* **Collected data entries**:
[Start of Attachment]
Lemma PTE_DESC_eq p f : 0 ≤ p < 2 ^ 20 → 0 ≤ f < 4096 → PTE_DESC p f = p * 4096 + f.
Proof.
  intros Hp Hf. unfold PTE_DESC. change PAGE_SHIFT with 12. rewrite Z.shiftl_mul_pow2 by lia.
  rewrite u32_small by (unfold is_u32; lia). by apply lor_page.
Qed.

Section rootmap.
Context (dir T pgs : Z) (m : wmem).
Context (Hpgs : 0 < pgs ≤ 2 ^ 20) (Hm : ∀ x, is_u32 (m x)).
Context (Hdir : 0 ≤ dir ∧ dir + 4096 ≤ 2 ^ 32) (HT : (4096 | T)) (HT0 : 0 ≤ T).
Context (HT1 : T + tablesz pgs * 4096 ≤ 2 ^ 32).
Context (Hsep : dir + 4096 ≤ T ∨ T + tablesz pgs * 4096 ≤ dir).

Let m' := fill_rootmap dir T pgs m.

Lemma rootmap_dir d :
  0 ≤ d < 1024 → m' (dir + 4 * d) = if decide (d < tablesz pgs) then T + d * 4096 + 259 else 6.
Proof.
  intros Hd. pose proof (tablesz_bounds pgs Hpgs). unfold m', fill_rootmap. cbv zeta. fold (tablesz pgs).
  change PGT_ENTRIES with 1024. rewrite fill_loop_at. case_decide as Ht.
  { rewrite decide_False by lia. done. }
  rewrite fill_loop_at, !decide_True by lia. rewrite u32_small by (unfold is_u32; lia).
  destruct HT as [k Ek]. replace (T + 4 * (d * 1024)) with ((k + d) * 4096) by lia. rewrite lor_flags. lia.
Qed.

Lemma rootmap_table j :
  0 ≤ j < tablesz pgs * 1024 → m' (T + 4 * j) = if decide (j < pgs) then j * 4096 + 3 else 6.
Proof.
  intros Hj. pose proof (tablesz_bounds pgs Hpgs). unfold m', fill_rootmap. cbv zeta. fold (tablesz pgs).
  change PGT_ENTRIES with 1024. rewrite !(fill_loop_out _ dir) by lia.
  rewrite !fill_loop_at. repeat case_decide; try lia; [done|]. by apply PTE_DESC_eq; lia.
Qed.

Lemma rootmap_u32 x : is_u32 (m' x).
Proof.
  pose proof (tablesz_bounds pgs Hpgs).
  unfold m', fill_rootmap. cbv zeta. repeat apply fill_loop_u32; try done; intros j.
  - repeat (apply lor_is_u32; [|done]). apply u32_range.
  - unfold PTE_DESC. apply lor_is_u32; [apply u32_range|done].
Qed.

Lemma rootmap_pte a :
  is_u32 a → PGDIDX a < tablesz pgs →
  pte m' dir a = if decide (a / 4096 < pgs) then a / 4096 * 4096 + 3 else 6.
Proof.
  intros Ha Hd. pose proof (PGDIDX_range a Ha). pose proof (PGTIDX_range a). pose proof (tablesz_bounds pgs Hpgs).
  unfold pte, tbl. rewrite rootmap_dir, decide_True by lia.
  rewrite land_NOPAGE by (unfold is_u32; lia). destruct HT as [k Ek].
  assert ((T + PGDIDX a * 4096 + 259) / 4096 * 4096 = T + PGDIDX a * 4096) as -> by (Z.div_mod_to_equations; lia).
  assert (a / 4096 = PGDIDX a * 1024 + PGTIDX a) as Ea.
  { rewrite PGDIDX_eq, PGTIDX_eq. change (2 ^ 22) with (4096 * 1024). rewrite <- Z.div_div by lia.
    change (2 ^ 12) with 4096. change (2 ^ 10) with 1024. rewrite Z.mul_comm. apply Z.div_mod. lia. }
  replace (T + PGDIDX a * 4096 + 4 * PGTIDX a) with (T + 4 * (a / 4096)) by lia.
  apply rootmap_table. lia.
Qed.

(** The pages of the memory translate to themselves, for the kernel only. *)
Lemma rootmap_identity a :
  is_u32 a → a < pgs * 4096 → __virt2phys dir m' a = a ∧ PE_FLAGS (pte m' dir a) = 3.
Proof.
  intros Ha Hap. pose proof (tablesz_bounds pgs Hpgs). unfold is_u32 in Ha.
  assert (a / 4096 < pgs) by (apply Z.div_lt_upper_bound; lia).
  assert (PGDIDX a < tablesz pgs).
  { rewrite PGDIDX_eq. apply Z.div_lt_upper_bound; lia. }
  assert (pte m' dir a = a / 4096 * 4096 + 3) as Hp by (rewrite rootmap_pte, decide_True by done; done).
  destruct (virt2phys_pte m' dir a rootmap_u32) as [-> _]; [lia..|done|]. rewrite Hp. split.
  - Z.div_mod_to_equations. lia.
  - unfold PE_FLAGS. change 0xfff with PAGE_MASK. rewrite land_PAGE. Z.div_mod_to_equations. lia.
Qed.

(** Nothing else is present. *)
Lemma rootmap_absent a :
  is_u32 a → pgs * 4096 ≤ a →
  Z.testbit (m' (dir + 4 * PGDIDX a)) (ptf_bit PTF_PRESENT) = false ∨
  Z.testbit (pte m' dir a) (ptf_bit PTF_PRESENT) = false.
Proof.
  intros Ha Hap. destruct (decide (PGDIDX a < tablesz pgs)) as [Hd|Hd].
  - right. rewrite rootmap_pte by done. rewrite decide_False; [done|]. unfold is_u32 in Ha. apply Z.le_ngt.
    by apply Z.div_le_lower_bound; lia.
  - left. rewrite rootmap_dir, decide_False by (done || by apply PGDIDX_range). done.
Qed.
End rootmap.

(** ** Cloning *)

Section clone.
Context (src dst pg0 : Z).

(** The source map is apart from the directory and the tables of the copy. *)
Definition outside (x : Z) : Prop := ¬ (dst ≤ x < dst + 4096) ∧ ¬ (pg0 ≤ x < pg0 + 1024 * 4096).

Context (Hdst : 0 ≤ dst ∧ dst + 4096 ≤ 2 ^ 32) (Hpal : (4096 | pg0)) (Hp0 : 0 ≤ pg0).
Context (Hp1 : pg0 + 1024 * 4096 < 2 ^ 32).
Context (Hsep : dst + 4096 ≤ pg0 ∨ pg0 + 1024 * 4096 ≤ dst).

Definition src_apart (m : wmem) : Prop :=
  (∀ e, 0 ≤ e < 1024 → outside (src + 4 * e)) ∧
  (∀ e t, 0 ≤ e < 1024 → 0 ≤ t < 1024 → outside (tbl m src e + 4 * t)).

Lemma clone_step_spec m d :
  (∀ x, is_u32 (m x)) → src_apart m → 0 ≤ d < 1024 →
  let pg := pg0 + d * 4096 in
  let m1 := wr (dst + 4 * d) (Z.land (m (src + 4 * d)) PAGE_MASK) m in
  let m2 := wr (dst + 4 * d) (Z.lor (m1 (dst + 4 * d)) pg) m1 in
  let T := Z.land (m2 (src + 4 * d)) NOPAGE_MASK in
  let m3 := if Z.testbit (m2 (dst + 4 * d)) (ptf_bit PTF_PRESENT)
            then copy_words (Z.to_nat PGT_ENTRIES) 0 pg T m2 else m2 in
  (∀ x, is_u32 (m3 x)) ∧
  (∀ x, x ≠ dst + 4 * d → ¬ (pg ≤ x < pg + 4096) → m3 x = m x) ∧
  m3 (dst + 4 * d) = pg + m (src + 4 * d) `mod` 4096 ∧
  (Z.testbit (m (src + 4 * d)) (ptf_bit PTF_PRESENT) = true →
   ∀ t, 0 ≤ t < 1024 → m3 (pg + 4 * t) = m (tbl m src d + 4 * t)).
Proof.
  intros Hm [Hs1 Hs2] Hd pg m1 m2 T m3. destruct Hpal as [k Ek].
  assert (m2 (dst + 4 * d) = pg + m (src + 4 * d) `mod` 4096) as E2.
  { unfold m2, m1, wr. rewrite !decide_True by done. rewrite land_PAGE. unfold pg. rewrite Ek, Z.lor_comm.
    replace (k * 4096 + d * 4096) with ((k + d) * 4096) by lia. rewrite lor_page; [done|]. by apply Z.mod_pos_bound. }
  assert (∀ x, x ≠ dst + 4 * d → m2 x = m x) as E2'.
  { intros x Hx. unfold m2, m1, wr. by rewrite !decide_False. }
  assert (0 ≤ m (src + 4 * d) `mod` 4096 < 4096) by by apply Z.mod_pos_bound.
  assert (∀ x, is_u32 (m2 x)) as H2.
  { intros x. destruct (decide (x = dst + 4 * d)) as [->|]; [rewrite E2; unfold is_u32; lia|by rewrite E2']. }
  assert (T = tbl m src d) as ET.
  { unfold T. rewrite E2'; [done|]. destruct (Hs1 d Hd) as [? _]. lia. }
  assert (Z.testbit (m2 (dst + 4 * d)) (ptf_bit PTF_PRESENT) = Z.testbit (m (src + 4 * d)) 0) as Ebit.
  { rewrite E2. change (ptf_bit PTF_PRESENT) with 0. rewrite !Z.bit0_odd. unfold pg.
    rewrite Ek, !Z.odd_add, !Z.odd_mul. change (Z.odd 4096) with false. rewrite !andb_false_r, !xorb_false_l. rewrite <- !Z.bit0_odd.
    change 4096 with (2 ^ 12). by rewrite Z.mod_pow2_bits_low. }
  unfold m3. rewrite Ebit. clear m3. change (Z.to_nat PGT_ENTRIES) with 1024%nat. change (ptf_bit PTF_PRESENT) with 0.
  clearbody m2 m1. destruct (Z.testbit (m (src + 4 * d)) 0) eqn:Eb.
  - split; [by apply copy_words_u32|]. split; [|split].
    + intros x Hx Hxp. rewrite copy_words_out by lia. by apply E2'.
    + rewrite copy_words_out by lia. done.
    + intros _ t Ht. rewrite ET, copy_words_at, decide_True by (try intros ? j ? ?; try destruct (Hs2 d j) as [_ ?]; lia).
      apply E2'. destruct (Hs2 d t Hd Ht) as [? _]. lia.
  - split; [done|]. split; [intros; by apply E2'|]. split; [done|]. done.
Qed.

Lemma clone_loop_spec n d m :
  (∀ x, is_u32 (m x)) → src_apart m → 0 ≤ d → d + Z.of_nat n ≤ 1024 →
  let m' := clone_loop n d dst src (pg0 + d * 4096) m in
  (∀ x, is_u32 (m' x)) ∧
  (∀ x, ¬ (dst + 4 * d ≤ x < dst + 4096) → ¬ (pg0 + d * 4096 ≤ x < pg0 + 1024 * 4096) → m' x = m x) ∧
  (∀ e, d ≤ e < d + Z.of_nat n →
     m' (dst + 4 * e) = pg0 + e * 4096 + m (src + 4 * e) `mod` 4096 ∧
     (Z.testbit (m (src + 4 * e)) (ptf_bit PTF_PRESENT) = true →
      ∀ t, 0 ≤ t < 1024 → m' (pg0 + e * 4096 + 4 * t) = m (tbl m src e + 4 * t))).
Proof.
  revert d m. induction n as [|n IH]; intros d m Hm Hs Hd Hn; [split; [done|]; split; [done|]; intros; lia|].
  cbn [clone_loop]. cbv zeta.
  destruct (clone_step_spec m d Hm Hs ltac:(lia)) as (H3 & Hf & Hde & Hte). cbv zeta in H3, Hf, Hde, Hte.
  set (m3 := if Z.testbit _ _ then _ else _) in *. clearbody m3.
  unfold PAGE_SIZE. rewrite u32_small by (unfold is_u32; lia).
  replace (pg0 + d * 4096 + 4096) with (pg0 + (d + 1) * 4096) by lia.
  assert (∀ x, outside x → m3 x = m x) as Hout by (intros x [? ?]; apply Hf; lia).
  assert (∀ e, 0 ≤ e < 1024 → tbl m3 src e = tbl m src e) as Htbl.
  { intros e He. unfold tbl. rewrite Hout; [done|]. by apply Hs. }
  destruct (IH (d + 1) m3 H3) as (H' & Hf' & He'); [|lia..|].
  { split; [apply Hs|]. intros e t He Ht. rewrite Htbl by done. by apply Hs. }
  split; [done|]. split.
  { intros x Hx Hxp. rewrite Hf' by lia. apply Hf; lia. }
  intros e He. destruct (decide (e = d)) as [->|Hne].
  - rewrite Hf', Hde by lia. split; [done|]. intros Hb t Ht. rewrite Hf' by lia. by apply Hte.
  - destruct (He' e ltac:(lia)) as [H1 H2]. rewrite Hout in H1, H2 by (apply Hs; lia). split; [done|].
    intros Hb t Ht. rewrite H2, Htbl by (done || lia). apply Hout. apply Hs; lia.
Qed.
[End of Attachment]
* **Try it**:
Extract from the records above the lines from the one containing "(** Nothing else is present. *)" to the one containing "(** ** Cloning *)", both lines included, exactly as they appear and with nothing else.

* **Solution**:
(** Nothing else is present. *)
Lemma rootmap_absent a :
  is_u32 a → pgs * 4096 ≤ a →
  Z.testbit (m' (dir + 4 * PGDIDX a)) (ptf_bit PTF_PRESENT) = false ∨
  Z.testbit (pte m' dir a) (ptf_bit PTF_PRESENT) = false.
Proof.
  intros Ha Hap. destruct (decide (PGDIDX a < tablesz pgs)) as [Hd|Hd].
  - right. rewrite rootmap_pte by done. rewrite decide_False; [done|]. unfold is_u32 in Ha. apply Z.le_ngt.
    by apply Z.div_le_lower_bound; lia.
  - left. rewrite rootmap_dir, decide_False by (done || by apply PGDIDX_range). done.
Qed.
End rootmap.

(** ** Cloning *)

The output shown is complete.